Directions | Search the records below for "unit"; copy each line that has it.

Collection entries
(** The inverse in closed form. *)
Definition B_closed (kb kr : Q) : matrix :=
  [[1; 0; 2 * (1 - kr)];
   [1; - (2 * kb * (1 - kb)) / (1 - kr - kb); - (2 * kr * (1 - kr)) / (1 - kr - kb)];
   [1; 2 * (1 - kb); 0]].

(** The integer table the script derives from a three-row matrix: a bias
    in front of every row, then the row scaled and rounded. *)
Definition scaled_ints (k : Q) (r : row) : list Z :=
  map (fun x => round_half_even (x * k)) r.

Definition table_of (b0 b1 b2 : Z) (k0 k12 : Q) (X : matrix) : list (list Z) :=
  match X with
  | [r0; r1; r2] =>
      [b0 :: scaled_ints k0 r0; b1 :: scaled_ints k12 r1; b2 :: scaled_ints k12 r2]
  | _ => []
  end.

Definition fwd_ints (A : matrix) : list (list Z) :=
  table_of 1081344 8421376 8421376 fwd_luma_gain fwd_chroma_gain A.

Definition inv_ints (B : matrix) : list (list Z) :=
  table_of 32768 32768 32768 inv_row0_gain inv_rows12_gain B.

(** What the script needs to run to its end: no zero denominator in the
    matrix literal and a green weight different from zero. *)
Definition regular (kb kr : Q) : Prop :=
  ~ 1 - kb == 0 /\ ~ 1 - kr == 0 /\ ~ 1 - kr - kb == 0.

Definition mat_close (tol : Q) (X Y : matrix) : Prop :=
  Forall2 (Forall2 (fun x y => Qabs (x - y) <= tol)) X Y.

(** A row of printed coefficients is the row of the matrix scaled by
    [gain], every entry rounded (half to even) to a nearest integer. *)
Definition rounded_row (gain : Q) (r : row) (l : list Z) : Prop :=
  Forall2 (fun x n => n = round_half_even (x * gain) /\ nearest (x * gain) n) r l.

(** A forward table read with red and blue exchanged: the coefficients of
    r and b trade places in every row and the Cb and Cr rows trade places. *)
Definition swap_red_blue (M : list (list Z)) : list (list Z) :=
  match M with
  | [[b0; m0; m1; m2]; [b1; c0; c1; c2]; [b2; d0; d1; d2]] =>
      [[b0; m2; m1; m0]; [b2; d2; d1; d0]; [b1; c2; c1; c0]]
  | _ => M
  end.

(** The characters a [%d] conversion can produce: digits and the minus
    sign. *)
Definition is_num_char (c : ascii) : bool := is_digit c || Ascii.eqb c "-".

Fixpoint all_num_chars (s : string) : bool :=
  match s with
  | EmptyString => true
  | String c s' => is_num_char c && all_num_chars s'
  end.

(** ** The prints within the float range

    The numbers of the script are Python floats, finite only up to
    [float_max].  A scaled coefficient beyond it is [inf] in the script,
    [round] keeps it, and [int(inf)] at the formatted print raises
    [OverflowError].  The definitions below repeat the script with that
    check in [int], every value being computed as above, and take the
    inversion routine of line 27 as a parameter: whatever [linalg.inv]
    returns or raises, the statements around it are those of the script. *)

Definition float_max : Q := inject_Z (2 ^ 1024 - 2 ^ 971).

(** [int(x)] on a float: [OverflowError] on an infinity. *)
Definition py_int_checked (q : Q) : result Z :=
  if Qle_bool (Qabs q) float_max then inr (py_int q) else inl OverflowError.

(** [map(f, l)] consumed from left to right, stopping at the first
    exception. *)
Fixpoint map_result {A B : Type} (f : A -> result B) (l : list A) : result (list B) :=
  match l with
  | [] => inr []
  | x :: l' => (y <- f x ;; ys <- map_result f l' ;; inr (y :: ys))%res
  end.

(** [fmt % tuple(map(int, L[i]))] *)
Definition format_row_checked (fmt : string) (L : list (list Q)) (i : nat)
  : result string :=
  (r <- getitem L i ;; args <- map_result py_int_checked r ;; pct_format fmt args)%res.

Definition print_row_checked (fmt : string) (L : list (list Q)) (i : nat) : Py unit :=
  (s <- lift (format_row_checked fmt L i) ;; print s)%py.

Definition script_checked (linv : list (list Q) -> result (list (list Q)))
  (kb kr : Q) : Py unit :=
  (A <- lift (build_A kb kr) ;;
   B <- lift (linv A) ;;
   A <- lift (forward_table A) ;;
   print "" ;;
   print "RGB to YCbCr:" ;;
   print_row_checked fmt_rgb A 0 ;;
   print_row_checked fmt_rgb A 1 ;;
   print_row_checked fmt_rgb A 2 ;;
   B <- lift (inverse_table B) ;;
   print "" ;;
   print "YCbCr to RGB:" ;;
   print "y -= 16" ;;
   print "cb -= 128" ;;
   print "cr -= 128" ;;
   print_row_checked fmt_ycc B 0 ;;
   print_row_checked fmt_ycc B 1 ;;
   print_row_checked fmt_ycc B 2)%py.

* * *

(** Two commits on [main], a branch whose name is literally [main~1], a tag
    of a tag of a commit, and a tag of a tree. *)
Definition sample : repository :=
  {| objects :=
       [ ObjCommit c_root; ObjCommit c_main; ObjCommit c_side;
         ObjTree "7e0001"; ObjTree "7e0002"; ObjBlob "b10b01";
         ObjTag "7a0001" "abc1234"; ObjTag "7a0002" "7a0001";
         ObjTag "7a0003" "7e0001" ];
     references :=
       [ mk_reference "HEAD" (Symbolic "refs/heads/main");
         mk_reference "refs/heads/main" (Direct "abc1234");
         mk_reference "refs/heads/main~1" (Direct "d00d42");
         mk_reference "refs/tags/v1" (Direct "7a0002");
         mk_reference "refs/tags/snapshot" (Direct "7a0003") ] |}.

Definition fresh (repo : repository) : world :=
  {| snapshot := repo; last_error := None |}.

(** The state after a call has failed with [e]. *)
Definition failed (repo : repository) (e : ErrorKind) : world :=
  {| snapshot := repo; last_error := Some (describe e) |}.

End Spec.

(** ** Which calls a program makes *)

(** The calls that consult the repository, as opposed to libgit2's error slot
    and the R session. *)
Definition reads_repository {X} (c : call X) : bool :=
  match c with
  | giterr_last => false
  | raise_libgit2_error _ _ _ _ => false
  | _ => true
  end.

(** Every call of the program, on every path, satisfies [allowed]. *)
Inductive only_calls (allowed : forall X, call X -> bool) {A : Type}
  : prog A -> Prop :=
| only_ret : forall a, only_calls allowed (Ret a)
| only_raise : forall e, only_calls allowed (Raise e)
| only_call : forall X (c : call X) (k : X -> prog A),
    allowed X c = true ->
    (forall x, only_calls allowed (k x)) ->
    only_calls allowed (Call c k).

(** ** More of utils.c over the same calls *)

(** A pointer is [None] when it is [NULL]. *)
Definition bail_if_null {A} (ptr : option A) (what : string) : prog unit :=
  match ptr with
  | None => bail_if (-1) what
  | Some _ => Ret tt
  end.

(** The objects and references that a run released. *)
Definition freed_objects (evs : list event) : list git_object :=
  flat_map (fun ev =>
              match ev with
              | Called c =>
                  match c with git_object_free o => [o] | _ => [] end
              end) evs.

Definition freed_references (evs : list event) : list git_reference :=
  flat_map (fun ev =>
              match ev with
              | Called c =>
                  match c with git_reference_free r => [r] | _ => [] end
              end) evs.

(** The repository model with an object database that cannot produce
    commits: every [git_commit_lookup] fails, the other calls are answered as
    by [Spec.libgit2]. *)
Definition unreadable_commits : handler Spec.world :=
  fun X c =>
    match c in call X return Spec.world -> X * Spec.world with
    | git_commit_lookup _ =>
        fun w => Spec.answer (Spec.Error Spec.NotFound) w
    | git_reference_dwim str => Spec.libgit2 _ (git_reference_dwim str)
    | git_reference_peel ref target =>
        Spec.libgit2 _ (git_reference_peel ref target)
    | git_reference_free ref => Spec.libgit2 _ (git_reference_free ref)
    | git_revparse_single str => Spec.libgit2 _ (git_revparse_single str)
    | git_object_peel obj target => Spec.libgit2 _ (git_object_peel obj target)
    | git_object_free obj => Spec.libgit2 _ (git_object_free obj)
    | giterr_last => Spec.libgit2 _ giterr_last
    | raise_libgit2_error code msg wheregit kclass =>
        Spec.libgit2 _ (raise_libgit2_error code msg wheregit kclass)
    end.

Solution to the problem |
Definition print_row_checked (fmt : string) (L : list (list Q)) (i : nat) : Py unit :=
  (kb kr : Q) : Py unit :=
Definition bail_if_null {A} (ptr : option A) (what : string) : prog unit :=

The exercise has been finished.